Have you read about Oncale v. Sundowner Offshore Services?

> On several occasions, Oncale was forcibly subjected to sex-related,
> humiliating actions against him by Lyons, Pippen and Johnson in the presence
> of the rest of the crew. Pippen and Lyons also physically assulted Oncale in
> a sexual manner, and Lyons threatened him with rape.

> Oncale’s complaints to supervisory personnel produced no remedial action; in
> fact, the company’s Safety Compliance Clerk, Valent Hohen, told Oncale that
> Lyons and Pippen “picked [on] him all the time too,” and called him a name
> suggesting homosexuality.

The original court decision held there was no EEOC violation here, as all
participants were heterosexual males.

Was that humorlessness on Oncale's part? Surely no. At least, I don't find
multiple and serious rape threats against me. Do you?
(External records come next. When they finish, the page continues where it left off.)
(** *** Escrow lifecycle *)

Section External.

(** [keccak256(abi.encodePacked(msg.sender, escrowCount++, block.timestamp))]:
    the hash is a parameter of the development. *)
Variable keccak256 : address -> Z -> Z -> bytes32.

(** What a callee does to the contract while it has control: [enter a w] is
    the world the contract finds when the call into [a] comes back.  The
    funds and allowances the callee moves as a caller of the contract are
    part of it. *)
Variable enter : address -> World -> World.

(** *** Internal *)

(** A call into the token contract [tok]: the token has control before and
    after its own bookkeeping. *)
Definition call_token (tok : address) (op : Chain -> CallOutcome) (w : World)
  : Result World :=
  let w1 := enter tok w in
  match op (chain w1) with
  | Returned _ c => Ok (enter tok (set_chain c w1))
  | Reverted => Revert CalleeReverted
  end.

(** [_transfer]: a zero amount returns at once; native value goes through
    the low-level call, which hands control to the recipient, and its
    [success] flag is checked; for a token the value [transfer] returns is
    dropped. *)
Definition _transfer (tok to : address) (amt : Z) (w : World) : Result World :=
  if decide (amt = 0) then Ok w
  else if decide (tok = 0) then
    let '(success, c) := send_value (self w) to amt (chain w) in
    if success then Ok (enter to (set_chain c w)) else Revert TransferFailed
  else
    call_token tok (erc20_transfer tok (self w) to amt) w.

Definition createEscrow (tok : address) (amt deadline_ : Z) (criteria : bytes32)
  (m : Msg) (w : World) : Result (bytes32 * World) :=
  if decide (amt < minEscrowAmount w \/ amt > maxEscrowAmount w)
  then Revert InvalidAmount
  else if decide (deadline_ <= block_timestamp m) then Revert DeadlinePassed
  else
    let! next := arith (checked_add (escrowCount w) 1) in
    let escrowId := keccak256 (msg_sender m) (escrowCount w) (block_timestamp m) in
    let w1 := set_escrowCount next w in
    let! w2 :=
      (if decide (tok = 0) then
         if decide (msg_value m ≠ amt) then Revert InvalidAmount else Ok w1
       else
         call_token tok
           (erc20_transferFrom tok (self w1) (msg_sender m) (self w1) amt) w1)
    in
    Ok (escrowId,
        set_escrow escrowId
          (mkEscrow (msg_sender m) 0 tok amt deadline_ criteria Pending
             OutcomeNone 0 (block_timestamp m) 0 0) w2).

Definition acceptEscrow (escrowId : bytes32) (m : Msg) (w : World)
  : Result World :=
  check! inState escrowId Pending w in
  let e := getEscrow w escrowId in
  if decide (block_timestamp m >= deadline e) then Revert DeadlinePassed
  else Ok (set_escrow escrowId (accepted (msg_sender m) e) w).

Definition submitWork (escrowId evidence : bytes32) (m : Msg) (w : World)
  : Result World :=
  check! onlyWorker escrowId m w in
  check! inState escrowId Active w in
  let e := getEscrow w escrowId in
  Ok (set_escrow escrowId (submitted evidence (block_timestamp m) e) w).

(** The body shared, statement for statement, by [release] and
    [autoRelease] once their guards have passed.  [e] is a storage pointer:
    after a call out, [e.token] and [e.worker] are read from the storage the
    callee left. *)
Definition payWorker (escrowId : bytes32) (w : World) : Result World :=
  let e := getEscrow w escrowId in
  let! protocolFee := protocolFeeOf w e in
  let! workerAmount := arith (checked_sub (amount e) protocolFee) in
  let w1 := set_escrow escrowId (resolved FullRelease 100 e) w in
  let! w2 := _transfer (token e) (worker e) workerAmount w1 in
  _transfer (token (getEscrow w2 escrowId)) (arbitrator w2) protocolFee w2.

Definition release (escrowId : bytes32) (m : Msg) (w : World) : Result World :=
  check! onlyClient escrowId m w in
  check! inState escrowId Submitted w in
  payWorker escrowId w.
Should Oncale have worked harder to become more familiar with his coworkers?
Was Oncale at fault for "poor expression or self control", which somehow
justified this behavior? Surely no. Should Oncale have instead worked more on
maintaining his personal mental health?

Going back to my scenario, "I" confronted my peers but nothing changed.

I curiously note that you seem to blame the victim, and require the victim of
unwanted "humor" to be inordinately capable of people management. Why aren't
the peers in my situation the ones who need mental health treatment?

Why do you think Oncale deserved being 'teased' with threats of rape?

------
SwellJoe
The nice thing about straw men is they're so easy to knock down.